Hassan Aden, 52, of Alexandria, Virginia, spent 26 years with the Alexandria Police Department before leaving in 2012 to become chief of police in Greenville, North Carolina. He retired from the 250-person force in 2015.
Aden says he was returning from Paris on March 13, where he had been celebrating his mother's 80th birthday.
When he arrived at customs at JFK, he expected to be handed back his passport and told "welcome home" like everyone else. Instead, a US Customs and Border Protection officer asked him: "Are you travelling alone?" Aden replied he was and the officer said, "Let's take a walk," in Aden's recollection.
He said he was escorted to a makeshift office, prohibited from using his cellphone and given little information about the reason for the holdup. At one point, Aden said he asked an officer how much time could pass for a detention to be considered reasonable. The officer replied that Aden wasn't being detained."I was like 'oh boy, here we go' " said Aden, an Italian-born naturalised American citizen who has lived in the United States for 42 years.

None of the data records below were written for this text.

Lemma find_app_split : forall {A} (p : A -> bool) l1 l2,
  find p (l1 ++ l2) = match find p l1 with Some x => Some x | None => find p l2 end.
Proof.
  intros A p l1 l2; induction l1 as [|a l1 IH]; simpl; [reflexivity|].
  destruct (p a); [reflexivity | exact IH].
Qed.

Lemma find_rev_sorted_max : forall p l r,
  StronglySorted year_le l -> find p (rev l) = Some r ->
  In r l /\ p r = true /\ forall x, In x l -> p x = true -> year x <= year r.
Proof.
  intros p l; induction l as [|a l IH]; intros r Hs Hf; simpl in Hf.
  - discriminate.
  - apply StronglySorted_inv in Hs as [Hs Ha]. rewrite Forall_forall in Ha.
    rewrite find_app_split in Hf.
    destruct (find p (rev l)) as [r'|] eqn:E.
    + injection Hf as <-. destruct (IH r' Hs eq_refl) as [H1 [H2 H3]].
      split; [right; exact H1|]. split; [exact H2|].
      intros x [<-|Hx] Hp; [apply Ha; exact H1 | apply H3; assumption].
    + simpl in Hf. destruct (p a) eqn:Pa; [|discriminate].
      injection Hf as <-. split; [left; reflexivity|]. split; [exact Pa|].
      intros x [<-|Hx] Hp; [lia|].
      pose proof (find_none _ _ E x) as Hn. rewrite <- in_rev in Hn.
      specialize (Hn Hx). congruence.
Qed.

Lemma last_opt_sorted_max : forall l r,
  StronglySorted year_le l -> last_opt l = Some r ->
  In r l /\ forall x, In x l -> year x <= year r.
Proof.
  induction l as [|a l IH]; intros r Hs Hl; [discriminate|].
  apply StronglySorted_inv in Hs as [Hs Ha]. rewrite Forall_forall in Ha.
  destruct l as [|b l].
  - injection Hl as <-. split; [left; reflexivity|].
    intros x [<-|[]]; lia.
  - destruct (IH r Hs Hl) as [H1 H2]. split; [right; exact H1|].
    intros x [<-|Hx]; [apply Ha; exact H1 | apply H2; exact Hx].
Qed.

Lemma last_opt_nonempty : forall {A} (l : list A), l <> [] -> exists x, last_opt l = Some x.
Proof.
  intros A l; induction l as [|a l IH]; intro H; [congruence|].
  destruct l as [|b l]; [exists a; reflexivity|].
  apply IH; discriminate.
Qed.

Lemma sort_by_year_nil : forall l, sort_by_year l = [] <-> l = [].
Proof.
  intros [|a l]; simpl; split; intro H; try reflexivity; try discriminate.
  destruct (sort_by_year l); simpl in H; [|destruct (year a <=? year r)];
    discriminate.
Qed.

(** Whenever the series is non-empty the lookup yields a row. *)
Lemma lookup_row_some : forall g y, g <> [] -> exists r, lookup_row g y = Some r.
Proof.
  intros g y Hg. unfold lookup_row, pick_row.
  destruct (find _ (sort_by_year g)) as [r|]; [exists r; reflexivity|].
  destruct (find _ (rev (sort_by_year g))) as [r|]; [exists r; reflexivity|].
  apply last_opt_nonempty. rewrite sort_by_year_nil. exact Hg.
Qed.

But inside the room, where there were three desks staffed by CBP employees and two dozen chairs, signs read "Remain seated at all times" and "Use of telephones strictly prohibited".

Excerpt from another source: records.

(** * Verification of torch_TLR.py: batched censored (Tobit-type) regression
    under a truncated-normal noise model.

    The Python program computes on IEEE tensors.  The embedding keeps the
    special values the program tests for ([NaN], [-inf], [+inf]) as explicit
    constructors with their IEEE propagation rules and takes finite values as
    exact real numbers: rounding, underflow and overflow of finite values are
    outside the model.  Tensors are flat lists; boolean-mask indexing
    ([t[mask]]) and boolean-mask assignment ([t[mask] = v]) are modelled as
    written. *)

From Stdlib Require Import Reals Lra List Bool ZArith Lia String.
Import ListNotations.
Open Scope R_scope.

(** ** Scalars: extended reals with NaN *)

Inductive scalar : Type :=
| NaN
| NInf
| PInf
| Fin (r : R).

Definition Rltb (x y : R) : bool := if Rlt_dec x y then true else false.
Definition Rleb (x y : R) : bool := if Rle_dec x y then true else false.
Definition Reqb (x y : R) : bool := if Req_dec_T x y then true else false.

(** Comparisons are false as soon as one side is NaN. *)
Definition xlt (a b : scalar) : bool :=
  match a, b with
  | NaN, _ | _, NaN => false
  | NInf, NInf => false
  | NInf, _ => true
  | PInf, _ => false
  | Fin _, NInf => false
  | Fin _, PInf => true
  | Fin x, Fin y => Rltb x y
  end.

Definition xle (a b : scalar) : bool :=
  match a, b with
  | NaN, _ | _, NaN => false
  | NInf, _ => true
  | PInf, PInf => true
  | PInf, _ => false
  | Fin _, NInf => false
  | Fin _, PInf => true
  | Fin x, Fin y => Rleb x y
  end.

Definition xgt (a b : scalar) : bool := xlt b a.
Definition xge (a b : scalar) : bool := xle b a.

Definition xisnan (a : scalar) : bool :=
  match a with NaN => true | _ => false end.

Definition xneg (a : scalar) : scalar :=
  match a with
  | NaN => NaN
  | NInf => PInf
  | PInf => NInf
  | Fin x => Fin (- x)
  end.

Definition xabs (a : scalar) : scalar :=
  match a with
  | NaN => NaN
  | NInf | PInf => PInf
  | Fin x => Fin (Rabs x)
  end.

Definition xadd (a b : scalar) : scalar :=
  match a, b with
  | NaN, _ | _, NaN => NaN
  | PInf, NInf | NInf, PInf => NaN
  | PInf, _ | _, PInf => PInf
  | NInf, _ | _, NInf => NInf
  | Fin x, Fin y => Fin (x + y)
  end.

Definition xsub (a b : scalar) : scalar := xadd a (xneg b).

(** Sign of an infinite product or quotient; a finite zero counts as [+0]. *)
Definition inf_of_sign (positive : bool) : scalar :=
  if positive then PInf else NInf.

Definition xmul (a b : scalar) : scalar :=
  match a, b with
  | NaN, _ | _, NaN => NaN
  | Fin x, Fin y => Fin (x * y)
  | PInf, PInf | NInf, NInf => PInf
  | PInf, NInf | NInf, PInf => NInf
  | PInf, Fin y | Fin y, PInf =>
      if Reqb y 0 then NaN else inf_of_sign (Rltb 0 y)
  | NInf, Fin y | Fin y, NInf =>
      if Reqb y 0 then NaN else inf_of_sign (Rltb y 0)
  end.

Definition xdiv (a b : scalar) : scalar :=
  match a, b with
  | NaN, _ | _, NaN => NaN
  | Fin x, Fin y =>
      if Reqb y 0
      then (if Reqb x 0 then NaN else inf_of_sign (Rltb 0 x))
      else Fin (x / y)
  | Fin _, (PInf | NInf) => Fin 0
  | (PInf | NInf), (PInf | NInf) => NaN
  | PInf, Fin y => inf_of_sign (Rleb 0 y)
  | NInf, Fin y => inf_of_sign (Rltb y 0)
  end.

(** [torch.max(x, y)], elementwise: NaN propagates. *)
Definition xmax (a b : scalar) : scalar :=
  match a, b with
  | NaN, _ | _, NaN => NaN
  | _, _ => if xle a b then b else a
  end.

Definition xexp (a : scalar) : scalar :=
  match a with
  | NaN => NaN
  | NInf => Fin 0
  | PInf => PInf
  | Fin x => Fin (exp x)
  end.

Definition xlog (a : scalar) : scalar :=
  match a with
  | NaN | NInf => NaN
  | PInf => PInf
  | Fin x =>
      if Rltb x 0 then NaN else if Reqb x 0 then NInf else Fin (ln x)
  end.

Definition xlog1p (a : scalar) : scalar :=
  match a with
  | NaN | NInf => NaN
  | PInf => PInf
  | Fin x =>
      if Rltb x (-1) then NaN
      else if Reqb x (-1) then NInf else Fin (ln (1 + x))
  end.

(** ** The standard normal law *)

(** Unnormalised density [exp (- t^2 / 2)]. *)
Definition gauss (t : R) : R := exp (- (t * t) / 2).

Lemma gauss_continuity : continuity gauss.
Proof.
  unfold gauss. reg.
Qed.

Lemma gauss_integrable (a b : R) : Riemann_integrable gauss a b.
Proof.
  destruct (Rle_dec a b) as [Hab | Hab].
  - apply continuity_implies_RiemannInt; [exact Hab|].
    intros x _. apply gauss_continuity.
  - apply RiemannInt_P1. apply continuity_implies_RiemannInt; [lra|].
    intros x _. apply gauss_continuity.
Qed.

(** The standard normal cumulative distribution function
    [Phi x = 1/2 + (1 / sqrt (2 pi)) * int_0^x exp (- t^2 / 2) dt]. *)
Definition Phi (x : R) : R :=
  1 / 2 + / sqrt (2 * PI) * RiemannInt (gauss_integrable 0 x).

(** [dist.Normal(0, 1).cdf]. *)
Definition cdf (a : scalar) : scalar :=
  match a with
  | NaN => NaN
  | NInf => Fin 0
  | PInf => Fin 1
  | Fin x => Fin (Phi x)
  end.

(** [gp.log_normal_cdf]: the stable logarithm of the standard normal CDF.
    It is finite at every finite argument (that is what "stable" buys).
    At [-inf] the library evaluates its rational approximation of the
    tail on infinite values and answers NaN; at [+inf] it answers
    [log 1 = 0]. *)
Definition log_normal_cdf (a : scalar) : scalar :=
  match a with
  | NaN => NaN
  | NInf => NaN
  | PInf => Fin 0
  | Fin x => Fin (ln (Phi x))
  end.

(** [dist.Normal(0, 1).log_prob]:
    [-(v - 0)^2 / (2 * 1) - log 1 - log (sqrt (2 pi))]. *)
Definition snd_log_prob1 (v : scalar) : scalar :=
  match v with
  | NaN => NaN
  | NInf | PInf => NInf
  | Fin x => Fin (- (x * x) / 2 - ln (sqrt (2 * PI)))
  end.

(** ** Tensors and boolean masks *)

Definition tensor := list scalar.
Definition mask := list bool.

Fixpoint zip_with {A B C : Type} (f : A -> B -> C) (l1 : list A) (l2 : list B)
  : list C :=
  match l1, l2 with
  | x :: l1', y :: l2' => f x y :: zip_with f l1' l2'
  | _, _ => []
  end.

(** [t[m]]: the entries of [t] at the positions where [m] holds, in order. *)
Fixpoint select {A : Type} (m : mask) (t : list A) : list A :=
  match m, t with
  | c :: m', x :: t' => if c then x :: select m' t' else select m' t'
  | _, _ => []
  end.

(** [t[m] = vals]: the entries of [vals] are written, in order, to the
    positions of [t] where [m] holds. *)
Fixpoint scatter {A : Type} (m : mask) (vals : list A) (t : list A) : list A :=
  match m, t with
  | c :: m', x :: t' =>
      (if c then hd x vals else x)
        :: scatter m' (if c then tl vals else vals) t'
  | _, _ => t
  end.

(** [t[m] = v] for a Python scalar [v]. *)
Definition fill {A : Type} (m : mask) (v : A) (t : list A) : list A :=
  zip_with (fun (c : bool) x => if c then v else x) m t.

Definition full_like (t : tensor) (v : scalar) : tensor := map (fun _ => v) t.
Definition zeros_like (t : tensor) : tensor := full_like t (Fin 0).

Definition logical_and : mask -> mask -> mask := zip_with andb.
Definition logical_or : mask -> mask -> mask := zip_with orb.
Definition logical_not : mask -> mask := map negb.

(** Comparison of a tensor with a Python number, and of two tensors. *)
Definition t_le_c (t : tensor) (c : R) : mask := map (fun x => xle x (Fin c)) t.
Definition t_lt_c (t : tensor) (c : R) : mask := map (fun x => xlt x (Fin c)) t.
Definition t_ge_c (t : tensor) (c : R) : mask := map (fun x => xge x (Fin c)) t.
Definition t_gt_c (t : tensor) (c : R) : mask := map (fun x => xgt x (Fin c)) t.
Definition t_lt : tensor -> tensor -> mask := zip_with xlt.
Definition t_gt : tensor -> tensor -> mask := zip_with xgt.
Definition t_ge : tensor -> tensor -> mask := zip_with xge.
Definition t_isnan : tensor -> mask := map xisnan.

Definition t_neg : tensor -> tensor := map xneg.
Definition t_abs : tensor -> tensor := map xabs.
Definition t_exp : tensor -> tensor := map xexp.
Definition t_log : tensor -> tensor := map xlog.
Definition t_log1p : tensor -> tensor := map xlog1p.
Definition t_add : tensor -> tensor -> tensor := zip_with xadd.
Definition t_sub : tensor -> tensor -> tensor := zip_with xsub.
Definition t_div : tensor -> tensor -> tensor := zip_with xdiv.
Definition t_max : tensor -> tensor -> tensor := zip_with xmax.
Definition t_sum (t : tensor) : scalar := fold_left xadd t (Fin 0).

Module TruncatedNormal.

Definition snd_cdf : tensor -> tensor := map cdf.
Definition snd_log_prob : tensor -> tensor := map snd_log_prob1.
Definition gp_log_normal_cdf : tensor -> tensor := map log_normal_cdf.

(** The right-hand side of line 28-29 (mask [ids2]). *)
Definition upper_tail (a b : tensor) : tensor :=
  t_add (gp_log_normal_cdf (t_neg b))
    (t_log1p (t_neg (t_exp (t_sub (gp_log_normal_cdf (t_neg a))
                                  (gp_log_normal_cdf (t_neg b)))))).

(** The right-hand side of line 32-33 (mask [ids3]). *)
Definition lower_tail (a b : tensor) : tensor :=
  t_add (gp_log_normal_cdf (t_neg a))
    (t_log1p (t_neg (t_exp (t_sub (gp_log_normal_cdf (t_neg b))
                                  (gp_log_normal_cdf (t_neg a)))))).

(** The tensor [res] after lines 17-24: the direct regime. *)
Definition direct_stage (a b : tensor) : tensor :=
  let res := full_like a NaN in
  let ids1 := logical_and (t_le_c a 30) (t_ge_c b (-30)) in
  let ids11 := logical_and ids1 (t_gt_c a 0) in
  let ids12 := logical_and ids1 (t_le_c a 0) in
  let res :=
    scatter ids11
      (t_sub (snd_cdf (t_neg (select ids11 a)))
             (snd_cdf (t_neg (select ids11 b)))) res in
  let res :=
    scatter ids12
      (t_sub (snd_cdf (select ids12 b)) (snd_cdf (select ids12 a))) res in
  let nn := logical_not (t_isnan res) in
  let res :=
    scatter nn (t_max (select nn res) (zeros_like (select nn res))) res in
  let pos := t_gt_c res 0 in
  scatter pos (t_log (select pos res)) res.

(** The mask [ids2] of line 26-27, from the tensor [res] of line 24. *)
Definition ids2_of (res a b : tensor) : mask :=
  logical_and (t_le_c res 0)
    (logical_or (t_lt_c b 0) (t_ge (t_abs a) (t_abs b))).

Definition get_logdelta (a b : tensor) : tensor :=
  let res := direct_stage a b in
  let ids2 := ids2_of res a b in
  let res := scatter ids2 (upper_tail (select ids2 a) (select ids2 b)) res in
  let ids3 := logical_not ids2 in
  scatter ids3 (lower_tail (select ids3 a) (select ids3 b)) res.

Definition log_prob (val a b loc scale : tensor) : tensor :=
  let val_standard := t_div (t_sub val loc) scale in
  let res :=
    t_sub (t_sub (snd_log_prob val_standard) (get_logdelta a b))
          (t_log scale) in
  fill (logical_or (t_lt val_standard a) (t_gt val_standard b)) NInf res.

End TruncatedNormal.

(** ** The same computations on one element *)

Definition upper_tail1 (a b : scalar) : scalar :=
  xadd (log_normal_cdf (xneg b))
    (xlog1p (xneg (xexp (xsub (log_normal_cdf (xneg a))
                              (log_normal_cdf (xneg b)))))).

Definition lower_tail1 (a b : scalar) : scalar :=
  xadd (log_normal_cdf (xneg a))
    (xlog1p (xneg (xexp (xsub (log_normal_cdf (xneg b))
                              (log_normal_cdf (xneg a)))))).

(** Eligibility for the direct regime (mask [ids1]). *)
Definition ids1_1 (a b : scalar) : bool :=
  xle a (Fin 30) && xge b (Fin (-30)).

(** The probability the direct regime computes, after clamping (line 23);
    NaN where the element is not eligible. *)
Definition direct_prob1 (a b : scalar) : scalar :=
  let res := NaN in
  let res :=
    if ids1_1 a b && xgt a (Fin 0)
    then xsub (cdf (xneg a)) (cdf (xneg b)) else res in
  let res :=
    if ids1_1 a b && xle a (Fin 0)
    then xsub (cdf b) (cdf a) else res in
  if negb (xisnan res) then xmax res (Fin 0) else res.

(** The entry of [res] after line 24. *)
Definition direct_stage1 (a b : scalar) : scalar :=
  let res := direct_prob1 a b in
  if xgt res (Fin 0) then xlog res else res.

Definition ids2_1 (a b : scalar) : bool :=
  xle (direct_stage1 a b) (Fin 0)
  && (xlt b (Fin 0) || xge (xabs a) (xabs b)).

Definition get_logdelta1 (a b : scalar) : scalar :=
  let res := direct_stage1 a b in
  let res := if ids2_1 a b then upper_tail1 a b else res in
  if negb (ids2_1 a b) then lower_tail1 a b else res.

Definition log_prob1 (val a b loc scale : scalar) : scalar :=
  let val_standard := xdiv (xsub val loc) scale in
  let res :=
    xsub (xsub (snd_log_prob1 val_standard) (get_logdelta1 a b)) (xlog scale) in
  if xlt val_standard a || xgt val_standard b then NInf else res.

"Two signs that this was not voluntary; this was indeed a detention," Aden said.
Aden said he told an officer he was a retired police chief and a career law enforcement officer, but the man said he had "no control" over the situation and it "didn't matter" what his job was. Another officer explained that someone on a "watch list" had been using Aden's name as an alias, and his information was being cross-checked with another agency, Aden said.
A spokeswoman for US Customs and Border Protection said in an email that she could not comment on Aden's specific case due to the federal Privacy Act, "but all travellers arriving to the US are subject to CBP inspection."
"At times, travellers may be inconvenienced as we work through the arrival process to ensure those entering the country are doing so legitimately and lawfully," she said.
She pointed to the agency's nondiscrimination policy that bars race or ethnicity from being considered in screening "in all but the most exceptional circumstances".
Aden is the son of an Italian mother and Somali father. He lamented what he describes as the country's shift towards "cold, unwelcoming" policies such as President Donald Trump's travel ban.
"It just feels like ever since the talk of the travel ban it's like now there's actually - there's some tangible experience . . . of that talk," he said.
The travel ban, which seeks to block entry to the US by people from six Muslim-majority countries, is on hold after two judges issued rulings blocking it.
While he is not Muslim, Aden said such policies - and the attached rhetoric - could lead to attitudes that would make authorities suspicious of his name.
Aden, who heads a consulting firm specialising in police and criminal justice reform, said he understands Customs and Border Protection's duty, but said he was treated unfairly - especially because the detention stretched for more than an hour.
Chuck Wexler, executive director of the Police Executive Research Forum, a Washington, DC-based independent police think tank that focuses on public policy issues, said Aden - who is a member of the organisation - was treated unfairly.
"I know Hassan. When he was a police chief and also when he was deputy chief in Alexandria. ... What I read was, he wasn't questioning them stopping him and asking him questions. What he questioned was why it took an hour and a half to resolve the situation," Wexler said.